Server 2003中的日志信息往往非常多，要对这么多的日志信息进行分析显然是不可能的，我们可以在日志记录上点右键选“属性”，在“筛选器”中设置一个日志筛选器根据自己的需要进行筛选，过滤无用的信息。如果要分析Web是否被入侵，可以打开“IIS管理器”定位到其日志文件进行查看。不过，web日志是非常多的，因此需要通过专门的工具进行分析，比如“Web Log Explorer”就是一款不错的工具，可以查看浏览者的IP及其该IP访问、下载或者修改了哪些文件等等。(图10)

　　正因为，日志会记录入侵者的踪迹。所有狡猾的入侵者往往在入侵后会对日志进行操作，擦除入侵痕迹。常见的手段是：

　　(1).删掉日志。这是最低级的做法，虽然消除了日志，但也暴露了入侵者自己。如果是这样，管理员看到日志被删除可以马上断定Server 2003被入侵。

　　(2).部分删除。一些比较高明的入侵者在入侵结束后会删除日志中与自己相关的部分。如果这样，管理员可以实施对日志的监控保护，一旦发现日志有删除的痕迹就可以进行入侵检测。

　　(3).部分修改。这是一些高明的入侵者采用的方法，他们在入侵结束后会修改与自己相关的日志，以欺骗管理员或者嫁祸于人，金蝉脱壳。对才，管理员可以采取同上的方法，不过还要进行一定的分析。
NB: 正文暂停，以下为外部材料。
(** * gzh-template: the Markdown-to-inline-styled-HTML renderer

    A shallow embedding of [styles.ts] (the style serializer and the
    code-theme lookup) and of [renderer.ts] (the [MarkdownRenderer] class with
    its tokenizer extensions and renderer overrides), with the properties
    stated about them.

    Conventions of the embedding.
    - A JavaScript string is a [string]; each character stands for one UTF-16
      code unit below 256 (the Latin-1 range), on which [toLowerCase], [trim]
      and the regular-expression class [\s] are modelled exactly.
    - A JavaScript number is a binary64 [float] (the kernel's primitive
      floats, IEEE 754 round-to-nearest-even, as in the language).
    - A JavaScript object read through [Object.entries] or by key is an
      association list in entry order, with unique keys.
    - A computation that may throw returns a [completion]. *)

From Stdlib Require Import Bool List Arith ZArith NArith QArith Lia.
From Stdlib Require Import Ascii String DecimalString.
From Stdlib Require Import Floats Uint63.
Import ListNotations.

Set Warnings "-inexact-float,-register-all".
Close Scope Q_scope.
Local Open Scope list_scope.
Local Open Scope string_scope.

(** ** Strings, as the language's string methods use them *)

Module Str.

Definition code (c : ascii) : N := N_of_ascii c.

(** [A-Z] *)
Definition is_upper (c : ascii) : bool :=
  (65 <=? code c)%N && (code c <=? 90)%N.

(** The class [\s], which is also the set [String.prototype.trim] strips:
    TAB, LF, VT, FF, CR, SPACE and NO-BREAK SPACE among the code units
    below 256. *)
Definition is_space (c : ascii) : bool :=
  let n := code c in
  ((9 <=? n)%N && (n <=? 13)%N) || (n =? 32)%N || (n =? 160)%N.

(** One code unit of [String.prototype.toLowerCase]: A-Z, and the Latin-1
    capitals U+00C0..U+00DE except the multiplication sign U+00D7. *)
Definition lower_char (c : ascii) : ascii :=
  let n := code c in
  if is_upper c || ((192 <=? n)%N && (n <=? 222)%N && negb (n =? 215)%N)
  then ascii_of_N (n + 32)
  else c.

Fixpoint toLowerCase (s : string) : string :=
  match s with
  | EmptyString => EmptyString
  | String c s' => String (lower_char c) (toLowerCase s')
  end.

(** [s.startsWith(p)] *)
Definition startsWith (p s : string) : bool := String.prefix p s.

(** [s.includes(needle)] *)
Fixpoint includes (needle s : string) : bool :=
  startsWith needle s ||
  match s with
  | EmptyString => false
  | String _ s' => includes needle s'
  end.

(** [s.trimStart()] *)
Fixpoint trimStart (s : string) : string :=
  match s with
  | String c s' => if is_space c then trimStart s' else s
  | EmptyString => EmptyString
  end.

(** [s.trimEnd()] *)
Fixpoint trimEnd (s : string) : string :=
  match s with
  | EmptyString => EmptyString
  | String c s' =>
      match trimEnd s' with
      | EmptyString => if is_space c then EmptyString else String c EmptyString
      | t => String c t
      end
  end.

(** [s.trim()] *)
Definition trim (s : string) : string := trimEnd (trimStart s).

(** [xs.join(sep)] on an array of strings *)
Definition join (sep : string) (xs : list string) : string := String.concat sep xs.

(** [s.slice(i, j)] for [0 <= i <= j] *)
Definition slice (i j : nat) (s : string) : string := String.substring i (j - i) s.

(** [s.split('')]: the code units of [s], each as a one-character string *)
Fixpoint chars (s : string) : list string :=
  match s with
  | EmptyString => []
  | String c s' => String c EmptyString :: chars s'
  end.

(** [s.replace(c, '')] for a one-character string pattern: the first
    occurrence is removed *)
Fixpoint remove_first (c : ascii) (s : string) : string :=
  match s with
  | EmptyString => EmptyString
  | String d s' => if Ascii.eqb d c then s' else String d (remove_first c s')
  end.

(** [s.replace(/([A-Z])/g, '-$1')] *)
Fixpoint hyphenate_upper (s : string) : string :=
  match s with
  | EmptyString => EmptyString
  | String c s' =>
      if is_upper c then String "-" (String c (hyphenate_upper s'))
      else String c (hyphenate_upper s')
  end.

(** All characters of a string satisfy a test. *)
Fixpoint all_chars (p : ascii -> bool) (s : string) : bool :=
  match s with
  | EmptyString => true
  | String c s' => p c && all_chars p s'
  end.

(** The decimal numeral of a non-negative integer, which is what a template
    literal gives for such a number. *)
Definition of_nat (n : nat) : string := NilZero.string_of_uint (Nat.to_uint n).

Lemma append_nil_r (s : string) : s ++ "" = s.
Proof. induction s as [|c s IH]; simpl; [reflexivity | now rewrite IH]. Qed.

Lemma append_assoc (a b c : string) : (a ++ b) ++ c = a ++ (b ++ c).
Proof. induction a as [|x a IH]; simpl; [reflexivity | now rewrite IH]. Qed.

Lemma length_append (a b : string) :
  String.length (a ++ b) = String.length a + String.length b.
Proof. induction a as [|x a IH]; simpl; [reflexivity | now rewrite IH]. Qed.

Lemma append_inv_head (a b c : string) : a ++ b = a ++ c -> b = c.
Proof.
  induction a as [|x a IH]; simpl; intros H; [exact H|].
  inversion H; auto.
Qed.

Lemma append_eq_nil (a b : string) : a ++ b = "" -> a = "" /\ b = "".
Proof. destruct a; simpl; intros H; [auto | discriminate]. Qed.

Lemma startsWith_app (p s : string) : startsWith p (p ++ s) = true.
Proof.
  unfold startsWith.
  induction p as [|c p IH]; simpl; [now destruct s|].
  destruct (ascii_dec c c) as [_|N]; [exact IH | now elim N].
Qed.

Lemma startsWith_inv (p s : string) :
  startsWith p s = true -> exists r, s = p ++ r.
Proof.
  unfold startsWith. revert s.
  induction p as [|c p IH]; intros s H.
  - exists s. reflexivity.
  - destruct s as [|d s]; simpl in H; [discriminate|].
    destruct (ascii_dec c d) as [->|_]; [|discriminate].
    destruct (IH s H) as [r ->]. exists r. reflexivity.
Qed.

End Str.

(** ** JavaScript values and exceptions *)

(** The outcome of evaluating an expression or a function body: a value, or a
    thrown exception (carried as its message). *)
Inductive completion (A : Type) : Type :=
| Normal (a : A)
| Throw (e : string).
Arguments Normal {A} a.
Arguments Throw {A} e.

Definition bind {A B} (m : completion A) (f : A -> completion B) : completion B :=
  match m with
  | Normal a => f a
  | Throw e => Throw e
  end.

Notation "x <- m ;; k" := (bind m (fun x => k))
  (at level 61, m at next level, right associativity).

Lemma Normal_inj {A} (a b : A) : Normal a = Normal b -> a = b.
Proof. congruence. Qed.

(** [xs.map(f)] for a callback that may throw: the first exception ends the
    loop. *)
Fixpoint mapM {A B} (f : A -> completion B) (xs : list A) : completion (list B) :=
  match xs with
  | [] => Normal []
  | x :: xs' => y <- f x ;; ys <- mapM f xs' ;; Normal (y :: ys)
  end.

(** The values a style or option property can hold.  The code tells
    [undefined], [null], numbers and strings apart ([=== undefined],
    [=== null], [typeof value === 'number'], template literals, [||]); any
    other value (a nested object such as the media-query block, a boolean, a
    symbol) is described by what those operations observe of it: whether it is
    truthy, and what converting it to a string yields.  A plain object gives
    [VOther true (Normal "[object Object]")], a symbol
    [VOther true (Throw _)]. *)
Inductive value : Type :=
| VUndefined
| VNull
| VNumber (x : float)
| VString (s : string)
| VOther (truthy : bool) (str : completion string).

(** What the host language supplies: [Number::toString], the decimal text of
    a number in a template literal, and [String.prototype.toUpperCase], whose
    results leave the Latin-1 range. *)
Class Runtime : Type := {
  Number_toString : float -> string;
  String_toUpperCase : string -> string
}.

Module JS.
Section WithRuntime.
Context {rt : Runtime}.

(** [`${v}`] *)
Definition ToString (v : value) : completion string :=
  match v with
  | VUndefined => Normal "undefined"
  | VNull => Normal "null"
  | VNumber x => Normal (Number_toString x)
  | VString s => Normal s
  | VOther _ str => str
  end.
(** * redux-orm: the record store (Backend) and the Model class, embedded

    The JavaScript of [src/Backend.js] and of the Model class is embedded
    over an explicit store of mutable objects, because the properties of
    interest speak about references: which object a call returns, which
    objects it rewrites and which it leaves alone.  A computation is a
    function from a world (the object store, the session's queue of updates
    for the model, the session cache) to a value and a world, or to a thrown
    error.

    Conventions of the embedding
    - numbers are integers ([Z]); there is no NaN, so [===] and the
      SameValueZero comparison of [includes] are both Leibniz equality;
    - a plain object is a finite map from property keys to values, and
      enumeration ([forOwn], [for .. in]) follows the order of [map_to_list],
      not insertion order;
    - a read under the name of an option or of a field ([branch.items],
      [entity[idAttribute]], [get_prop]) sees own properties: these names are
      taken not to be names of [Object.prototype].  A read under an
      identifier ([branch[mapName][id]], [get_index]) follows the prototype:
      a key that is no own property and is a name of [Object.prototype]
      reaches the member inherited there, which is a function or the
      prototype itself and is outside the fragment;
    - whatever JavaScript does outside this fragment (string methods,
      object-valued property keys, numeric coercions) is reported as the
      outcome [Unsupported], never silently given a meaning;
    - lodash's [sortByOrder], the application of a function value and the
      [idArr] of a many-to-many accessor are parameters; the helpers of
      utils.js and the queue of Session.js, which are not among the sources,
      are modelled from the specification where they are used. *)

From Stdlib Require Import ZArith.
From stdpp Require Import base strings gmap list pretty.

Local Open Scope string_scope.
Local Open Scope list_scope.
Local Open Scope Z_scope.

(** ** Values and the object store *)

Abbreviation loc := nat (only parsing).

Inductive value :=
| VUndef
| VNull
| VNum (n : Z)
| VStr (s : string)
| VRef (l : loc)
| VFun (f : nat).
Arguments VRef l%_nat_scope.
Arguments VFun f%_nat_scope.

Global Instance value_eq_dec : EqDecision value.
Proof. solve_decision. Defined.

(** Relation descriptors declared in [Model.fields] (fields.js). *)
Inductive field_kind := ManyToMany | ForeignKey | OneToOne.

Global Instance field_kind_eq_dec : EqDecision field_kind.
Proof. solve_decision. Defined.

(** What lives at a location: an array, a plain object, or a Model instance
    as [_initFields] leaves it ([_fields], [_fieldNames] and the accessor
    properties, each remembering the [fieldValue] its getter closes over). *)
Inductive cell :=
| Arr (xs : list value)
| Obj (fs : gmap string value)
| Inst (_fields : value) (_fieldNames : list string) (accessors : gmap string value).

Inductive action_type := CREATE | UPDATE | ORDER | DELETE | OTHER (tag : string).

Global Instance action_type_eq_dec : EqDecision action_type.
Proof. solve_decision. Defined.

Record action := Action { a_type : action_type; a_payload : value }.

(** Calls made on the accessor of a many-to-many field ([this[key].add(...)],
    [this[key].remove(...)]); the accessor itself is defined in fields.js. *)
Inductive rel_call :=
| RelRemove (instance : value) (key : string) (ids : list value)
| RelAdd (instance : value) (key : string) (ids : list value).

Record world := World {
  heap : list cell;
  updates : list action;          (* the session's queue for this model *)
  cache_nextId : value;           (* _sessionCache.nextId *)
  rel_calls : list rel_call;
  accessed : bool                 (* session.markAccessed *)
}.

Inductive error := TypeError | Error (msg : string) | Unsupported.

Inductive result (A : Type) :=
| Ok (a : A)
| Throw (e : error).
Arguments Ok {A} a.
Arguments Throw {A} e.

Definition M (A : Type) : Type := world -> result (A * world).

Definition ret {A} (a : A) : M A := fun w => Ok (a, w).

Definition bind {A B} (m : M A) (k : A -> M B) : M B :=
  fun w => match m w with
           | Ok (a, w') => k a w'
           | Throw e => Throw e
           end.

Definition throw {A} (e : error) : M A := fun _ => Throw e.

Declare Scope js_scope.
Delimit Scope js_scope with js.
Notation "'let!' x ':=' m 'in' k" := (bind m (fun x => k))
  (at level 10, x pattern, m at level 100, k at level 200) : js_scope.
Notation "m ';;;' k" := (bind m (fun _ => k))
  (at level 100, k at level 200, right associativity) : js_scope.
Local Open Scope js_scope.

Definition set_heap (h : list cell) (w : world) : world :=
  World h (updates w) (cache_nextId w) (rel_calls w) (accessed w).

Definition alloc (c : cell) : M value :=
  fun w => Ok (VRef (length (heap w)), set_heap (heap w ++ [c]) w).

Definition write (l : loc) (c : cell) : M unit :=
  fun w => Ok (tt, set_heap (<[l:=c]> (heap w)) w).

Definition deref (l : loc) : M cell :=
  fun w => match heap w !! l with
           | Some c => Ok (c, w)
           | None => Throw Unsupported
           end.

(** ** JavaScript primitives *)

Definition truthy (v : value) : bool :=
  match v with
  | VUndef | VNull => false
  | VNum n => negb (n =? 0)
  | VStr s => negb (bool_decide (s = ""))
  | VRef _ | VFun _ => true
  end.

Definition strict_eq (a b : value) : bool := bool_decide (a = b).

(** [String(v)] for a primitive value used as a property key. *)
Definition key_of (v : value) : option string :=
  match v with
  | VNum n => Some (pretty n)
  | VStr s => Some s
  | VUndef => Some "undefined"
  | VNull => Some "null"
  | VRef _ | VFun _ => None
  end.

Definition to_key (v : value) : M string :=
  match key_of v with
  | Some k => ret k
  | None => throw Unsupported
  end.

(** [v[k]]. *)
Definition get_prop (v : value) (k : string) : M value :=
  match v with
  | VUndef | VNull => throw TypeError
  | VNum _ | VFun _ => ret VUndef
  | VStr _ => throw Unsupported
  | VRef l =>
      let! c := deref l in
      match c with
      | Obj fs => ret (default VUndef (fs !! k))
      | Arr xs => if bool_decide (k = "length")
                  then ret (VNum (Z.of_nat (length xs)))
                  else throw Unsupported
      | Inst _ _ acc => match acc !! k with
                        | Some x => ret x
                        | None => throw Unsupported
                        end
      end
  end.

(** The names every plain object inherits from [Object.prototype]. *)
Definition Object_prototype : list string :=
  ["constructor"; "hasOwnProperty"; "isPrototypeOf"; "propertyIsEnumerable";
   "toLocaleString"; "toString"; "valueOf"; "__proto__";
   "__defineGetter__"; "__defineSetter__"; "__lookupGetter__";
   "__lookupSetter__"].

(** Whether [v] has an own property [k] that a read finds before it turns
    to the prototype. *)
Definition has_own (v : value) (k : string) : M bool :=
  match v with
  | VRef l =>
      let! c := deref l in
      match c with
      | Obj fs => ret (bool_decide (is_Some (fs !! k)))
      | Arr _ => ret (bool_decide (k = "length"))
      | Inst _ _ acc => ret (bool_decide (is_Some (acc !! k)))
      end
  | _ => ret false
  end.

(** [v[id]] with a computed key.  Where [v] has no own property under the
    key the read goes on to the prototype: it finds nothing there, and
    answers as [get_prop] does, unless the key is a name of
    [Object.prototype], whose member is not a value of the fragment. *)
Definition get_index (v : value) (id : value) : M value :=
  match v with
  | VUndef | VNull => throw TypeError
  | _ => let! k := to_key id in
         let! own := has_own v k in
         if negb own && bool_decide (k ∈ Object_prototype)
         then throw Unsupported
         else get_prop v k
  end.

(** [v[k] = x] on a plain object. *)
Definition set_prop (v : value) (k : string) (x : value) : M unit :=
  match v with
  | VUndef | VNull => throw TypeError
  | VRef l =>
      let! c := deref l in
      match c with
      | Obj fs => write l (Obj (<[k:=x]> fs))
      | _ => throw Unsupported
      end
  | _ => throw Unsupported
  end.

Definition set_index (v : value) (id : value) (x : value) : M unit :=
  match v with
  | VUndef | VNull => throw TypeError
  | _ => let! k := to_key id in set_prop v k x
  end.

(** [delete v[k]] on a plain object. *)
Definition delete_prop (v : value) (k : string) : M unit :=
  match v with
  | VUndef | VNull => throw TypeError
  | VRef l =>
      let! c := deref l in
      match c with
      | Obj fs => write l (Obj (delete k fs))
      | _ => throw Unsupported
      end
  | _ => throw Unsupported
  end.

Definition delete_index (v : value) (id : value) : M unit :=
  match v with
  | VUndef | VNull => throw TypeError
  | _ => let! k := to_key id in delete_prop v k
  end.

(** [v.hasOwnProperty(k)]. *)
Definition hasOwnProperty (v : value) (k : string) : M bool :=
  match v with
  | VUndef | VNull => throw TypeError
  | VNum _ | VFun _ => ret false
  | VStr _ => throw Unsupported
  | VRef l =>
      let! c := deref l in
      match c with
      | Obj fs => ret (bool_decide (is_Some (fs !! k)))
      | _ => throw Unsupported
      end
  end.

(** The own enumerable properties of [v], as [Object.assign] and lodash's
    [forOwn] see them: none for undefined, null, numbers and functions. *)
Definition own_props (v : value) : M (gmap string value) :=
  match v with
  | VUndef | VNull | VNum _ | VFun _ => ret ∅
  | VStr _ => throw Unsupported
  | VRef l =>
      let! c := deref l in
      match c with
      | Obj fs => ret fs
      | _ => throw Unsupported
      end
  end.

(** [Object.assign({}, a, b)]: later sources win. *)
Definition assign_new (a b : value) : M value :=
  let! pa := own_props a in
  let! pb := own_props b in
  alloc (Obj (pb ∪ pa)).

(** [Object.assign(target, src)]. *)
Definition assign_to (target src : value) : M unit :=
  match target with
  | VUndef | VNull => throw TypeError
  | VRef l =>
      let! c := deref l in
      match c with
      | Obj fs => let! ps := own_props src in write l (Obj (ps ∪ fs))
      | _ => throw Unsupported
      end
  | _ => throw Unsupported
  end.

(** The elements of an array on which an array method is called.  Calling
    the method on anything that has no such method is a TypeError. *)
Definition arr_elems (v : value) : M (list value) :=
  match v with
  | VStr _ => throw Unsupported
  | VRef l =>
      let! c := deref l in
      match c with
      | Arr xs => ret xs
      | _ => throw TypeError
      end
  | _ => throw TypeError
  end.

Definition arr_write (v : value) (xs : list value) : M unit :=
  match v with
  | VRef l => write l (Arr xs)
  | _ => throw TypeError
  end.

(** [a.push(x)]. *)
Definition push (a x : value) : M unit :=
  let! xs := arr_elems a in arr_write a (xs ++ [x]).

(** [a.concat(x)]: a new array; an array argument is spread. *)
Definition concat (a x : value) : M value :=
  let! xs := arr_elems a in
  match x with
  | VRef l =>
      let! c := deref l in
      match c with
      | Arr ys => alloc (Arr (xs ++ ys))
      | _ => alloc (Arr (xs ++ [x]))
      end
  | _ => alloc (Arr (xs ++ [x]))
  end.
　　最后，笔者以一个安全爱好者的角度建议管理员一定要备份好Server 2003的日志。

　　3.检查安全策略是否更改

　　Server 2003的安全级别比较高，其默认的安全策略限制了攻击者的很多行为，因此他们在入侵过程中或者入侵后往往对Server 2003的安全策略进行调整设置以利用对Server 2003的长久控制。所以，安全策略检测也是Server 2003入侵检测的一个重要方面。